WHAT THIS TASK INVOLVES
Repeat nothing but the lines below running from the one containing "match prefixes with" to the one containing "match free_threshold with". Keep both end lines.

[Items listed in a dataset]
####
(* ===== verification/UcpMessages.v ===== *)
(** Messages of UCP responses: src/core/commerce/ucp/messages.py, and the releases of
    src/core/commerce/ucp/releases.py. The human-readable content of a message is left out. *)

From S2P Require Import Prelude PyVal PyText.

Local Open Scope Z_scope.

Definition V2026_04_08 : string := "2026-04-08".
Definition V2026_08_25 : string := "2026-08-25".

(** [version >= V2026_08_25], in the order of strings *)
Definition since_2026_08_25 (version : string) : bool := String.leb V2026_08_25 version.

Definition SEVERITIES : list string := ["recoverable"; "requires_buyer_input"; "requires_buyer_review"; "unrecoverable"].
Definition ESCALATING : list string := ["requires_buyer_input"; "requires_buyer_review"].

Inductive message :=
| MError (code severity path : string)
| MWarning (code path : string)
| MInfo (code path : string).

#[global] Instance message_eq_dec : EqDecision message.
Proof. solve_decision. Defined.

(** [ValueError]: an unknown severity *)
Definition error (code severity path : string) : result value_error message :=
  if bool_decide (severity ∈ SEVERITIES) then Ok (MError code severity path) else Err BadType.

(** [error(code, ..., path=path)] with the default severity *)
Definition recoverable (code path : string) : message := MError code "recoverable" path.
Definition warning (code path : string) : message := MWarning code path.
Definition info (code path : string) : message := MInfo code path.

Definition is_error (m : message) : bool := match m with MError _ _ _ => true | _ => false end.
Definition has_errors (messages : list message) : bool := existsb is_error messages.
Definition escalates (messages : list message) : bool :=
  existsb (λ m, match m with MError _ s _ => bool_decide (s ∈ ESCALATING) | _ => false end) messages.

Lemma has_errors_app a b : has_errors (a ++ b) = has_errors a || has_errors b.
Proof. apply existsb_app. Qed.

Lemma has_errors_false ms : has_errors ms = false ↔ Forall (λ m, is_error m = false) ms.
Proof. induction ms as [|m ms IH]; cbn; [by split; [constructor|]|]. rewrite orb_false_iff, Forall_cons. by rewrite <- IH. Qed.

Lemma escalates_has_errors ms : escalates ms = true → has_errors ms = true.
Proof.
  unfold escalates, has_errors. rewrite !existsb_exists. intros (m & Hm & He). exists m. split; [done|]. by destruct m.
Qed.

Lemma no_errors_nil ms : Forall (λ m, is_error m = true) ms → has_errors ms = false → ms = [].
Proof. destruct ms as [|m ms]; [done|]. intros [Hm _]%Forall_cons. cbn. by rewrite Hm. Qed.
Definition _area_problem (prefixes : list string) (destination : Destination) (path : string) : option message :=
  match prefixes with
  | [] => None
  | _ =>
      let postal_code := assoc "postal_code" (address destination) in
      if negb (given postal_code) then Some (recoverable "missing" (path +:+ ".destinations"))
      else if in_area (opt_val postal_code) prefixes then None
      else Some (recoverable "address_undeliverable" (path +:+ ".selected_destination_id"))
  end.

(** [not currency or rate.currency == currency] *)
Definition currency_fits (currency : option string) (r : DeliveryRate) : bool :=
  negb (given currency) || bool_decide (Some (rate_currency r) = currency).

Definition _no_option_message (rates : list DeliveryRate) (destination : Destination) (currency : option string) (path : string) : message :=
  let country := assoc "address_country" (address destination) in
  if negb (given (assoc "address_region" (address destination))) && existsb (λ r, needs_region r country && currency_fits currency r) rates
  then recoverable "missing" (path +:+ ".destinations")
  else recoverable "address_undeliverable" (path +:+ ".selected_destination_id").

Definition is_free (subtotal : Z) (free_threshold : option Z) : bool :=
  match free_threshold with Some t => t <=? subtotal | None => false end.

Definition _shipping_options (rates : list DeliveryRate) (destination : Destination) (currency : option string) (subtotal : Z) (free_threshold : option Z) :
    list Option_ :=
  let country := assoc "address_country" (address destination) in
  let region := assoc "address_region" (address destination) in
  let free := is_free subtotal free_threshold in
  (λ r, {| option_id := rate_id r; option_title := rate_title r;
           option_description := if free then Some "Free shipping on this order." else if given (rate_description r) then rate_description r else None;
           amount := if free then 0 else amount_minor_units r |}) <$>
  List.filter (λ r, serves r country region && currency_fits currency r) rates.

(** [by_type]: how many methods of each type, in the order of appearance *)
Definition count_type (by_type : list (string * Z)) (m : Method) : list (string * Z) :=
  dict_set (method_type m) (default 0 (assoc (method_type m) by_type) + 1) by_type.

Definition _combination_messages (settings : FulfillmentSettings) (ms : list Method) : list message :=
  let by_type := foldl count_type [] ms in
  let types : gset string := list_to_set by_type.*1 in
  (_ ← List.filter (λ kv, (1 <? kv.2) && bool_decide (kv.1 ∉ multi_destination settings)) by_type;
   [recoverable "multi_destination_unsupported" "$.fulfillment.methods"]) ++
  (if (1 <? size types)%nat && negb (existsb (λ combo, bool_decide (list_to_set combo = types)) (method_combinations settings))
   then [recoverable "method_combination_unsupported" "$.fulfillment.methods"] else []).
####
THE COMPLETED TASK
  match prefixes with
  | [] => None
  | _ =>
      let postal_code := assoc "postal_code" (address destination) in
      if negb (given postal_code) then Some (recoverable "missing" (path +:+ ".destinations"))
      else if in_area (opt_val postal_code) prefixes then None
      else Some (recoverable "address_undeliverable" (path +:+ ".selected_destination_id"))
  end.

(** [not currency or rate.currency == currency] *)
Definition currency_fits (currency : option string) (r : DeliveryRate) : bool :=
  negb (given currency) || bool_decide (Some (rate_currency r) = currency).

Definition _no_option_message (rates : list DeliveryRate) (destination : Destination) (currency : option string) (path : string) : message :=
  let country := assoc "address_country" (address destination) in
  if negb (given (assoc "address_region" (address destination))) && existsb (λ r, needs_region r country && currency_fits currency r) rates
  then recoverable "missing" (path +:+ ".destinations")
  else recoverable "address_undeliverable" (path +:+ ".selected_destination_id").

Definition is_free (subtotal : Z) (free_threshold : option Z) : bool :=
  match free_threshold with Some t => t <=? subtotal | None => false end.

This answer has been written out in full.